Wessel H, Stenzel L, Kujat G
Z Gesamte Inn Med. 1979 Nov 15;34(22):676-80.
A case of 75 year-old man is reported, who died of a tuberculous leptomeningomyeloencephalitis complicating a generalized primary lymph node plasmacytoma. The malignant lymphoma has been diagnosed in a lymph node biopsy from the right supraclavicular region seven years before the death and was treated with cytostatics over a period of four and a half months. Autopsy revealed the neoplastic involvement of supraclavicular and axillary lymph nodes, tumour infiltration of the sternum and diffuse neoplastic plasmacytosis of the bone marrow. The lymph node plasmacytoma has to be differentiated from reactive lymph node plasmacytosis, angioimmunoblastic lymphadenopathy with excessive plasmacytosis, lymphoplasmacytic immunocytoma, metastasis of an extramedullary plasmacytoma or of a multiple myeloma, and from a lymph node involved by plasma-cell leukemia.

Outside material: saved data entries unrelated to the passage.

Definition FCons (D : list FleetMessage) (fl : Fleet) : Prop :=
  Cons D (l_file (fl_log fl)) (fl_Agents fl) (g_NextID (fl_group fl)) (fl_Timers fl).

(* ------------------------------------------------------------------ *)
(** ** Counting *)

Lemma is_req_eq id m m' : m_Kind m = m_Kind m' -> m_ID m = m_ID m' -> is_req id m = is_req id m'.
Proof. unfold is_req. by intros -> ->. Qed.

Lemma is_req_spec id m : is_req id m = true <-> m_Kind m = FleetRequest /\ m_ID m = id.
Proof. unfold is_req. by rewrite andb_true_iff, !bool_decide_eq_true. Qed.

Lemma reqs_app id f1 f2 : reqs id (f1 ++ f2) = reqs id f1 + reqs id f2.
Proof. apply count_app. Qed.
Lemma resps_app id f1 f2 : resps id (f1 ++ f2) = resps id f1 + resps id f2.
Proof. apply count_app. Qed.

Lemma unseen_reqs s f : unseen s f -> reqs s f = 0.
Proof.
  intros H. apply count_zero. intros e He. unfold ev_req.
  destruct (e_Message e) as [m|] eqn:E; [|done]. destruct (H e m He E) as [H1 _].
  unfold is_req. by rewrite (bool_decide_eq_false_2 (m_ID m = s)), andb_false_r.
Qed.

Lemma unseen_resps s f : unseen s f -> resps s f = 0.
Proof.
  intros H. apply count_zero. intros e He. unfold ev_resp.
  destruct (e_Message e) as [m|] eqn:E; [|done]. destruct (H e m He E) as [_ H1].
  by rewrite (bool_decide_eq_false_2 (m_InReplyTo m = s)), andb_false_r.
Qed.

Lemma unseen_app s f e :
  unseen s f -> (forall m, e_Message e = Some m -> m_ID m <> s /\ m_InReplyTo m <> s) ->
  unseen s (f ++ [e]).
Proof.
  intros H He x m [Hx| ->%list_elem_of_singleton]%elem_of_app Hm; [by apply (H x)|by apply He].
Qed.

Lemma reqs_seen id f : 0 < reqs id f -> exists e m, e ∈ f /\ e_Message e = Some m /\ m_ID m = id.
Proof.
  intros (e & He & Hp)%count_pos. unfold ev_req in Hp.
  destruct (e_Message e) as [m|] eqn:E; [|done].
  apply andb_true_iff in Hp as [[_ ?]%is_req_spec _]. eauto.
Qed.

Lemma msg_id_le n s : msg_id n s -> id_le n s.
Proof.
  intros (k & Hk & [->|[->|[j ->]]]); unfold request_id, timer_id; auto with claudia.
Qed.

Lemma msg_id_mono n n' s : (n <= n')%N -> msg_id n s -> msg_id n' s.
Proof. intros ? (k & ? & H). exists k. split; [lia|done]. Qed.

Lemma msg_id_nonempty n : ~ msg_id n "".
Proof. by intros (k & _ & [?|[?|[j ?]]]). Qed.

Lemma msg_id_not_check n k : ~ msg_id n (check_id k).
Proof.
  unfold check_id. intros (k' & _ & [H|[H|[j H]]]).
  - by apply mint_eq in H as [? _].
  - by apply mint_eq in H as [? _].
  - symmetry in H. by apply firing_ne_mint in H.
Qed.

(** An identifier above the counter is in nobody's log. *)
Lemma fresh_unseen D f A n T s :
  Cons D f A n T -> s <> "" -> (forall x, id_le n x -> x <> s) -> unseen s f.
Proof.
  intros C Hs Hn e m He Hm. split.
  - apply Hn, msg_id_le. by apply (cons_ids _ _ _ _ _ C e m).
  - destruct (cons_refs _ _ _ _ _ C e m He Hm) as [->|H]; [done|by apply Hn].
Qed.

Lemma mint_unseen D f A n T c k :
  Cons D f A n T -> (n < k)%N -> unseen (mint c k) f.
Proof.
  intros C Hk. eapply fresh_unseen; [done|done|]. intros x Hx ->. by apply mint_fresh in Hx.
Qed.

Lemma firing_unseen D f A n T c k j :
  Cons D f A n T -> (n < k)%N -> unseen (firing_id (mint c k) j) f.
Proof.
  intros C Hk. eapply fresh_unseen; [done|done|]. intros x Hx ->. by apply firing_fresh in Hx.
Qed.

(** ** Identifiers that no timer uses *)

Section Fresh.
Context (D : list FleetMessage) (f : list FleetEvent) (A : gmap string fleetAgentState)
  (n : N) (T : gmap string fleetTimerState) (C : Cons D f A n T).

Lemma fresh_for_mint c k : c <> byte 116 -> fresh_for T (mint c k).
Proof.
  intros Hc id t Ht. destruct (to_id _ _ _ _ (cons_timers _ _ _ _ _ C id t Ht)) as (k' & _ & ->).
  split.
  - intros [E _]%mint_eq. done.
  - intros j _ E. symmetry in E. by apply firing_ne_mint in E.
Qed.

Lemma fresh_for_nil : fresh_for T "".
Proof.
  intros id t Ht. destruct (to_id _ _ _ _ (cons_timers _ _ _ _ _ C id t Ht)) as (k' & _ & ->).
  done.
Qed.

(** An identifier the log has seen is no longer a timer's. *)
Lemma fresh_for_seen s e m :
  e ∈ f -> e_Message e = Some m -> m_ID m = s -> fresh_for T s.
Proof.
  intros He Hm Hs id t Ht. pose proof (cons_timers _ _ _ _ _ C id t Ht) as [_ _ Hu Hf].
  split.
  - intros ->. by destruct (Hu e m He Hm).
  - intros j Hj ->. by destruct (Hf j Hj e m He Hm).
Qed.

Lemma fresh_for_timer k : T !! timer_id k = None -> fresh_for T (timer_id k).
Proof.
  intros Hn id t Ht. destruct (to_id _ _ _ _ (cons_timers _ _ _ _ _ C id t Ht)) as (k' & _ & ->).
  split; [congruence|]. intros j _ E. symmetry in E. by apply firing_ne_mint in E.
Qed.

Lemma fresh_for_firing k j :
  (forall t, T !! timer_id k = Some t -> (j <= t_Fires t)%N) ->
  fresh_for T (firing_id (timer_id k) j).
Proof.
  intros Hn id t Ht. destruct (to_id _ _ _ _ (cons_timers _ _ _ _ _ C id t Ht)) as (k' & _ & ->).
  split; [apply firing_ne_mint|]. intros i Hi (_ & -> & ->)%firing_eq.
  apply Hn in Ht. lia.
Qed.
End Fresh.

(* ------------------------------------------------------------------ *)
(** ** What preserves [Cons] *)

(** Mailboxes change, no request enters or leaves. *)
Lemma cons_agents D f A A' n T :
  (forall id, pend id A' = pend id A) -> Cons D f A n T -> Cons D f A' n T.
Proof.
  intros H [H1 H2 H3 H4 H5 H6]. split; try done; intros id; rewrite H; [apply H2|apply H3].
Qed.

(** Taking requests out of a mailbox, or putting them back. *)
Lemma cons_move D D' f A A' n T :
  (forall id, pend id A' + count (is_req id) D' = pend id A + count (is_req id) D) ->
  Cons D f A n T -> Cons D' f A' n T.
Proof.
  intros H [H1 H2 H3 H4 H5 H6]. split; try done; intros id Hr; rewrite H; [by apply H2|by apply H3].
Qed.

(** An event that is no message. *)
Lemma cons_quiet_event D f A n T e :
  e_Message e = None -> Cons D f A n T -> Cons D (f ++ [e]) A n T.
Proof.
  intros He [H1 H2 H3 H4 H5 H6].
  assert (forall id, reqs id [e] = 0 /\ resps id [e] = 0) as Hz.
  { intros id. unfold reqs, resps. rewrite !count_one. unfold ev_req, ev_resp. by rewrite He. }
  split.
  - intros id. rewrite reqs_app, (proj1 (Hz id)), Nat.add_0_r. apply H1.
  - intros id. rewrite reqs_app, resps_app, (proj1 (Hz id)), (proj2 (Hz id)), !Nat.add_0_r. apply H2.
  - intros id. rewrite reqs_app, (proj1 (Hz id)), Nat.add_0_r. apply H3.
  - intros x m [Hx| ->%list_elem_of_singleton]%elem_of_app Hm; [eauto|congruence].
  - intros x m [Hx| ->%list_elem_of_singleton]%elem_of_app Hm; [eauto|congruence].
  - intros id t Ht. destruct (H6 id t Ht) as [G1 G2 G3 G4]. split; try done.
    + apply unseen_app; [done|congruence].
    + intros j Hj. apply unseen_app; [by apply G4|congruence].
Qed.

Lemma cons_timers_delete D f A n T id :
  Cons D f A n T -> Cons D f A n (delete id T).
Proof.
  intros [H1 H2 H3 H4 H5 H6]. split; try done. intros id' t Ht.
  apply lookup_delete_Some in Ht as [_ Ht]. by apply H6.
Qed.

Lemma cons_timers_insert D f A n T id t :
  Cons D f A n T -> timer_ok n f id t -> Cons D f A n (<[id := t]> T).
Proof.
  intros [H1 H2 H3 H4 H5 H6] Ht. split; try done. intros id' t' H.
  apply lookup_insert_Some in H as [[<- <-]|[_ H]]; [done|by apply H6].
Qed.

Lemma timer_ok_mono n n' f id t : (n <= n')%N -> timer_ok n f id t -> timer_ok n' f id t.
Proof.
  intros Hn [(k & ? & ?) H2 H3 H4]. split; try done. exists k. split; [lia|done].
Qed.

Lemma cons_next D f A n n' T : (n <= n')%N -> Cons D f A n T -> Cons D f A n' T.
Proof.
  intros Hn [H1 H2 H3 H4 H5 H6]. split; try done.
  - intros e m He Hm. eapply msg_id_mono; eauto.
  - intros e m He Hm. destruct (H5 e m He Hm) as [?|?]; [by left|right]. eapply id_le_mono; eauto.
  - intros id t Ht. eapply timer_ok_mono; eauto.
Qed.

(** A message enters the log, with what it does to the balance of each
    identifier. *)
Lemma cons_message D D' f A A' n n' T e m :
  Cons D f A n T -> e_Message e = Some m -> (n <= n')%N ->
  msg_id n' (m_ID m) -> (m_InReplyTo m = "" \/ id_le n' (m_InReplyTo m)) ->
  fresh_for T (m_ID m) -> fresh_for T (m_InReplyTo m) ->
  (forall id, ev_req id e = true -> reqs id f = 0 /\ resps id f = 0) ->
  (forall id, reqs id f + (if ev_req id e then 1 else 0) = 1 ->
     pend id A' + count (is_req id) D' + (if ev_resp id e then 1 else 0)
     = pend id A + count (is_req id) D + (if ev_req id e then 1 else 0)) ->
  (forall id, reqs id f = 0 -> ev_req id e = false ->
     pend id A' + count (is_req id) D' = pend id A + count (is_req id) D) ->
  Cons D' (f ++ [e]) A' n' T.
Proof.
  intros C He Hn Hid Href Hf1 Hf2 Hnew Hbal Hzero.
  pose proof (cons_next _ _ _ _ _ _ Hn C) as [H1 H2 H3 H4 H5 H6].
  assert (forall id, reqs id [e] = if ev_req id e then 1 else 0) as Hr1 by (intros; apply count_one).
  assert (forall id, resps id [e] = if ev_resp id e then 1 else 0) as Hr2 by (intros; apply count_one).
  split.
  - intros id. rewrite reqs_app, Hr1. specialize (H1 id).
    destruct (ev_req id e) eqn:E; [|lia]. destruct (Hnew id E). lia.
  - intros id. rewrite reqs_app, resps_app, Hr1, Hr2. intros Hr. specialize (Hbal id Hr).
    destruct (ev_req id e) eqn:E.
    + destruct (Hnew id E) as [Ez Er]. specialize (H3 id Ez). lia.
    + assert (reqs id f = 1) as E1 by lia. specialize (H2 id E1). lia.
  - intros id. rewrite reqs_app, Hr1. intros Hr. destruct (ev_req id e) eqn:E; [lia|].
    rewrite Hzero by (done || lia). apply H3. lia.
  - intros x m' [Hx| ->%list_elem_of_singleton]%elem_of_app Hm; [eauto|]. by simplify_eq.
  - intros x m' [Hx| ->%list_elem_of_singleton]%elem_of_app Hm; [eauto|]. by simplify_eq.
  - intros id t Ht. destruct (H6 id t Ht) as [G1 G2 G3 G4]. split; try done.
    + apply unseen_app; [done|]. intros m' Hm. simplify_eq.
      split; [by apply (Hf1 id t)|by apply (Hf2 id t)].
    + intros j Hj. apply unseen_app; [by apply G4|]. intros m' Hm. simplify_eq.
      split; [by apply (Hf1 id t)|by apply (Hf2 id t)].
Qed.

(** * What delivery changes

    Delivering a message, and noting that one was answered or taken up, change
    the log, the expectations, the armed waits, one counter and one mailbox.
    The lemmas say so by giving the resulting state, so that every invariant
    that speaks of other parts is preserved by computation. *)

(** [fl'] is [fl] with other expectations and armed waits. *)
Definition expect_only (fl fl' : Fleet) : Prop :=
  exists E tm, fl' = fl <| fl_group ::= fun g => g <| g_Expects := E |> |> <| fl_timers := tm |>.

Lemma upd_group_id (fl : Fleet) : fl <| fl_group ::= fun g => g |> = fl.
Proof. by destruct fl. Qed.

#[export] Instance expect_only_refl : Reflexive expect_only.
Proof.
  intros fl. exists (g_Expects (fl_group fl)), (fl_timers fl).
  by destruct fl as [[] ? ? ? ? ? ? ? ?].
Qed.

报告了一例75岁男性病例,该患者死于结核性软脑膜脊髓脑炎,并发全身性原发性淋巴结浆细胞瘤。恶性淋巴瘤在死亡前七年经右锁骨上区淋巴结活检确诊,并接受了四个半月的细胞抑制剂治疗。尸检发现锁骨上和腋窝淋巴结有肿瘤累及,胸骨有肿瘤浸润,骨髓有弥漫性肿瘤性浆细胞增多。淋巴结浆细胞瘤必须与反应性淋巴结浆细胞增多、伴有过多浆细胞增多的血管免疫母细胞性淋巴结病、淋巴浆细胞性免疫细胞瘤、髓外浆细胞瘤或多发性骨髓瘤的转移以及浆细胞白血病累及的淋巴结相鉴别。